- _Exercise_
In the listing beneath this line, copy exactly the lines starting with the one containing "- by repeat constructor." and going on through the one containing "exists w'. split;".

- _Entries provided_
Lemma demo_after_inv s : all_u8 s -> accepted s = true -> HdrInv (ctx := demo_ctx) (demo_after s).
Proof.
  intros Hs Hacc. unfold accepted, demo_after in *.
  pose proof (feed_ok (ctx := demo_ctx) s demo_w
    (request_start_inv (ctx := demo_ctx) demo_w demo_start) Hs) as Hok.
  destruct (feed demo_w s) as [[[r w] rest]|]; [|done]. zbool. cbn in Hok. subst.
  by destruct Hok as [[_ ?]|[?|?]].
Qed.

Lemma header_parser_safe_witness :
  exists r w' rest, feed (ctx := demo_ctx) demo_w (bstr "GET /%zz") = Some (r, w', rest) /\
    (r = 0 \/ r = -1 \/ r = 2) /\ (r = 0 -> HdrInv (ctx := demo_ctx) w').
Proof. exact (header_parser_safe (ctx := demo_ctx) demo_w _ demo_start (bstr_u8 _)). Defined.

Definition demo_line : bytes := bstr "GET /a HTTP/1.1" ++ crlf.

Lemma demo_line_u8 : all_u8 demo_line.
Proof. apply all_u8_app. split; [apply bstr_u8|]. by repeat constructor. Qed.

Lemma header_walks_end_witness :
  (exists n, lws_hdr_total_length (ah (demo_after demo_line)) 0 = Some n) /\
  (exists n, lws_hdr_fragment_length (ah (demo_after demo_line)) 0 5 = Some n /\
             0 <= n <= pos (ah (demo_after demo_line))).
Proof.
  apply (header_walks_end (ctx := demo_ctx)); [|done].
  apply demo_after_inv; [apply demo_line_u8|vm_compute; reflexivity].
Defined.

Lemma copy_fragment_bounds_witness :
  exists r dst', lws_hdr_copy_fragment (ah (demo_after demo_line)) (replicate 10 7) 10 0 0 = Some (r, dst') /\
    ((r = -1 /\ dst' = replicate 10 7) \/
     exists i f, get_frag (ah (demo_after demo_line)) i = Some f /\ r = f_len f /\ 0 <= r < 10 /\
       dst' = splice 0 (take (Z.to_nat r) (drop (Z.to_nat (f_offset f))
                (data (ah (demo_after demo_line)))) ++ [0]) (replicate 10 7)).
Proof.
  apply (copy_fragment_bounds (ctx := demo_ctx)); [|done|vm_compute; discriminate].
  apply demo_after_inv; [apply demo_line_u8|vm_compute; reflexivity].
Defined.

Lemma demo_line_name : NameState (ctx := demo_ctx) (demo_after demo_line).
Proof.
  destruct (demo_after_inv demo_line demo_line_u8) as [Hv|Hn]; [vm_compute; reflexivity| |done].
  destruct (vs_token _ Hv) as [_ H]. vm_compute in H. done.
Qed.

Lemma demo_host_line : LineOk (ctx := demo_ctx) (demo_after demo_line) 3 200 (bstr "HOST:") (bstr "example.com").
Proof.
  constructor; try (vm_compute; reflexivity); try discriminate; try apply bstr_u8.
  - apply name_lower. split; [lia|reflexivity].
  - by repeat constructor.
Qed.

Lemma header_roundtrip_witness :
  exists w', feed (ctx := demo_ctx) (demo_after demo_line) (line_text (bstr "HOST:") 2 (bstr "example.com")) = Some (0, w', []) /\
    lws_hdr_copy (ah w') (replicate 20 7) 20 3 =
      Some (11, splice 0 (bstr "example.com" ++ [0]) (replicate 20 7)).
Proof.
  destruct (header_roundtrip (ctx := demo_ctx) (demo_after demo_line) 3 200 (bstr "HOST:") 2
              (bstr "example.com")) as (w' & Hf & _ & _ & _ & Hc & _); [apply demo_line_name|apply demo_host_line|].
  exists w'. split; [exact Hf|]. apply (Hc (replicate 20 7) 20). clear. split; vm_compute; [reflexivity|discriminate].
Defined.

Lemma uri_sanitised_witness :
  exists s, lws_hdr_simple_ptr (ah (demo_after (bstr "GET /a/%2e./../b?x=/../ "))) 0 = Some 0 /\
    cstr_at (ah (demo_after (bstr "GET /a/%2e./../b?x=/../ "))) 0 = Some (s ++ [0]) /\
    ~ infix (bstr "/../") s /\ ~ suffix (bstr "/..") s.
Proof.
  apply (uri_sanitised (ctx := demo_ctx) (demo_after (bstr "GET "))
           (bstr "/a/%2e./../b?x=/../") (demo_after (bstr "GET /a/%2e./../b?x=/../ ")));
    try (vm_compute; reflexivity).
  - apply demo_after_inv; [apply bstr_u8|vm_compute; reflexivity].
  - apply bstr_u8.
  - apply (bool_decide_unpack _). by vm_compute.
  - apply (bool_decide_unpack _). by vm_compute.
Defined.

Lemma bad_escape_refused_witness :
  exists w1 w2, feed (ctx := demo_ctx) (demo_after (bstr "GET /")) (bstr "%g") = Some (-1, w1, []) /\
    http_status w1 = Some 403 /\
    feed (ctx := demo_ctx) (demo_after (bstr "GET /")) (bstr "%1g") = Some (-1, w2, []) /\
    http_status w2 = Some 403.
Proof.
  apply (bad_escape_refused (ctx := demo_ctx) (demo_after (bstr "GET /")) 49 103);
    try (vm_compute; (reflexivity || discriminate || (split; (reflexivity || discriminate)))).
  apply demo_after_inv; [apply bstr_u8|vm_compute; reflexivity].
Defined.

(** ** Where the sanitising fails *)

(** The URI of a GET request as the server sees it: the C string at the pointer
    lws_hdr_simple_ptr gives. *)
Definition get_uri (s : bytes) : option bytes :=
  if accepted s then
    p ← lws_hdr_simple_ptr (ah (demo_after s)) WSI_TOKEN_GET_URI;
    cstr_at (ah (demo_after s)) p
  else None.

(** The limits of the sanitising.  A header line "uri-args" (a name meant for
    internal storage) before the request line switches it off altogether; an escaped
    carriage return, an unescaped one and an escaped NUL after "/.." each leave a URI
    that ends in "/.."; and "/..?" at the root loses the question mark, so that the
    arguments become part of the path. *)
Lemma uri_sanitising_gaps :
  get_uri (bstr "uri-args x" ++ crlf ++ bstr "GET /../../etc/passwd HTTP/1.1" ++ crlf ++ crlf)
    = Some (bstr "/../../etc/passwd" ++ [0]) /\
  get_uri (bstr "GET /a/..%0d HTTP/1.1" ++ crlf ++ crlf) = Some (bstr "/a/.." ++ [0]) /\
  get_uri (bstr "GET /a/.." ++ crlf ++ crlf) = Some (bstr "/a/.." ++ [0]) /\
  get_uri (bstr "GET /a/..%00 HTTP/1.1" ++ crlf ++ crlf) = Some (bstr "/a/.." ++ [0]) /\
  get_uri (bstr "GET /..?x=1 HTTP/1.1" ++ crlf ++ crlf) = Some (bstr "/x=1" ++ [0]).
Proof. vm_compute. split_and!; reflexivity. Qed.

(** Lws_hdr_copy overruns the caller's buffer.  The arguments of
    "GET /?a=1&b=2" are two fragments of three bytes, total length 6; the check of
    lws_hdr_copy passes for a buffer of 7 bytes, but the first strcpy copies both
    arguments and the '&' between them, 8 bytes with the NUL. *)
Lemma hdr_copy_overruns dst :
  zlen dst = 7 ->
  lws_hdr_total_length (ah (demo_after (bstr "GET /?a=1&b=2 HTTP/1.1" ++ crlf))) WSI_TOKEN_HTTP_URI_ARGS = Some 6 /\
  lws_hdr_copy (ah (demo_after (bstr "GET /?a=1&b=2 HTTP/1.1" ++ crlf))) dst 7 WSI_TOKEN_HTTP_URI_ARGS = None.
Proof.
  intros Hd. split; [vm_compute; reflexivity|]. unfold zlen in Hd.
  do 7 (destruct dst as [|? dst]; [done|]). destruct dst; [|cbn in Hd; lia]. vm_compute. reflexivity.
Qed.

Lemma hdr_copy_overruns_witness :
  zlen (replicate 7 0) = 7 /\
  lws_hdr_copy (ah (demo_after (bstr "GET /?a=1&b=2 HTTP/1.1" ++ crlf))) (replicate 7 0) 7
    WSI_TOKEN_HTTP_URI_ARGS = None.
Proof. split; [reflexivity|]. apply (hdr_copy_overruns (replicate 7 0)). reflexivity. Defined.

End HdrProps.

--

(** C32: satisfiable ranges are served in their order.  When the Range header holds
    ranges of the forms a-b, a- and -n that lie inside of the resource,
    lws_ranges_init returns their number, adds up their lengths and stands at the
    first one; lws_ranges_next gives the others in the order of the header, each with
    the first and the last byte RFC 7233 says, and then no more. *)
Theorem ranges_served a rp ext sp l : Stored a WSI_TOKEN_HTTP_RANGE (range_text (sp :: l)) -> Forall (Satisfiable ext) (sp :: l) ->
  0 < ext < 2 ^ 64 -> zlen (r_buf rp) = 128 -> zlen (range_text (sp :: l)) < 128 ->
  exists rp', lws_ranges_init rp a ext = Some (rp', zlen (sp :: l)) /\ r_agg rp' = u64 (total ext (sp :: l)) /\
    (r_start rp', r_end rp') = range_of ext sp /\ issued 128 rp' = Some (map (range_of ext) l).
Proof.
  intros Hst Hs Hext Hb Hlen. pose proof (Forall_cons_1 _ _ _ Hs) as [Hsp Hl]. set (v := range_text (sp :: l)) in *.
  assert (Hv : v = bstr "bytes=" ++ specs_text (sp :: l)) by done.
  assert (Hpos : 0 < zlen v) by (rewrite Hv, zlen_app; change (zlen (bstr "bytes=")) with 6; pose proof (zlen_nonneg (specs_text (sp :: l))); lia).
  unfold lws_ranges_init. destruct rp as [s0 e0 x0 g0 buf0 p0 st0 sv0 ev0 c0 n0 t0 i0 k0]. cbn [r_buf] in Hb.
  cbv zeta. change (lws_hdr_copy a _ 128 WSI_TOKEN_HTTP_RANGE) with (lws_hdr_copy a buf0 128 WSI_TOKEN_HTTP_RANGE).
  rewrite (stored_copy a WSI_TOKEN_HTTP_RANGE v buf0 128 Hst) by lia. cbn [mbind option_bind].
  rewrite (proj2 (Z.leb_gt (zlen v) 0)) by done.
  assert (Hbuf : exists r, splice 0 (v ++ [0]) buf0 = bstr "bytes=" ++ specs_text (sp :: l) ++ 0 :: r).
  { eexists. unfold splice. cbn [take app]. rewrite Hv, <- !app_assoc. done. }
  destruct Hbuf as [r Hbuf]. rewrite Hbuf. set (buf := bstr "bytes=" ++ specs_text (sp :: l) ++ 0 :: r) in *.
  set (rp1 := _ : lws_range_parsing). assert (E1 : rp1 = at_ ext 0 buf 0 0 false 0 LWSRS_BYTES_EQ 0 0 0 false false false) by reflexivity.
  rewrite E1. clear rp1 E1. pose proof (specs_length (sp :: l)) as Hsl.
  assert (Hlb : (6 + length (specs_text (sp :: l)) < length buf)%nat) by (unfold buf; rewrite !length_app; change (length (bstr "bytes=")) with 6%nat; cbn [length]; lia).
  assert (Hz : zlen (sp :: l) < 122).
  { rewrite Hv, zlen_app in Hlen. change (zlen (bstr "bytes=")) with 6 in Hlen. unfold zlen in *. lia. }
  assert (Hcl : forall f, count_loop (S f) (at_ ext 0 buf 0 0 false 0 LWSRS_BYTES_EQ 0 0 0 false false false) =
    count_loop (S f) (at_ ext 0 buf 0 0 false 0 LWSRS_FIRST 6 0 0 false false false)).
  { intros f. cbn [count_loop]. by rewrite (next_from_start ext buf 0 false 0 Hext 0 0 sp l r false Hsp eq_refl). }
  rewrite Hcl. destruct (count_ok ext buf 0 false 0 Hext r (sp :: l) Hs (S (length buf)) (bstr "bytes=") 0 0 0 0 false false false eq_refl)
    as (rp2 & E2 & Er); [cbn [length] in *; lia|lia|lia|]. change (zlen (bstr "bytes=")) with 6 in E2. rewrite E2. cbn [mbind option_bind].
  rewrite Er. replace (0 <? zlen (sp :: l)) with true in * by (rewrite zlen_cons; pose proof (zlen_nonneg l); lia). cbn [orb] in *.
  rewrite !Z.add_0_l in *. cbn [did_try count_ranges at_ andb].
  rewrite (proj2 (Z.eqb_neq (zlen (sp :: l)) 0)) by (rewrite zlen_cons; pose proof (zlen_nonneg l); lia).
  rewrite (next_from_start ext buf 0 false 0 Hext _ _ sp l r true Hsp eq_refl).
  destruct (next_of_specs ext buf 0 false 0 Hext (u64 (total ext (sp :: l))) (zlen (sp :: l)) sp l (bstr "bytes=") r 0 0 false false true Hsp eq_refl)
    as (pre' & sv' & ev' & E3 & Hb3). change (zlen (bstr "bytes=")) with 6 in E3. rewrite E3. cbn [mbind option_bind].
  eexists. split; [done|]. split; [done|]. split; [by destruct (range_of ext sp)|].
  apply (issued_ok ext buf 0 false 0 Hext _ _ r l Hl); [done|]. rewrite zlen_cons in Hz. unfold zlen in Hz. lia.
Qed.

- _Reply to the task_
  - by repeat constructor.
Qed.

Lemma header_roundtrip_witness :
  exists w', feed (ctx := demo_ctx) (demo_after demo_line) (line_text (bstr "HOST:") 2 (bstr "example.com")) = Some (0, w', []) /\
    lws_hdr_copy (ah w') (replicate 20 7) 20 3 =
      Some (11, splice 0 (bstr "example.com" ++ [0]) (replicate 20 7)).
Proof.
  destruct (header_roundtrip (ctx := demo_ctx) (demo_after demo_line) 3 200 (bstr "HOST:") 2
              (bstr "example.com")) as (w' & Hf & _ & _ & _ & Hc & _); [apply demo_line_name|apply demo_host_line|].
  exists w'. split; [exact Hf|]. apply (Hc (replicate 20 7) 20). clear. split; vm_compute; [reflexivity|discriminate].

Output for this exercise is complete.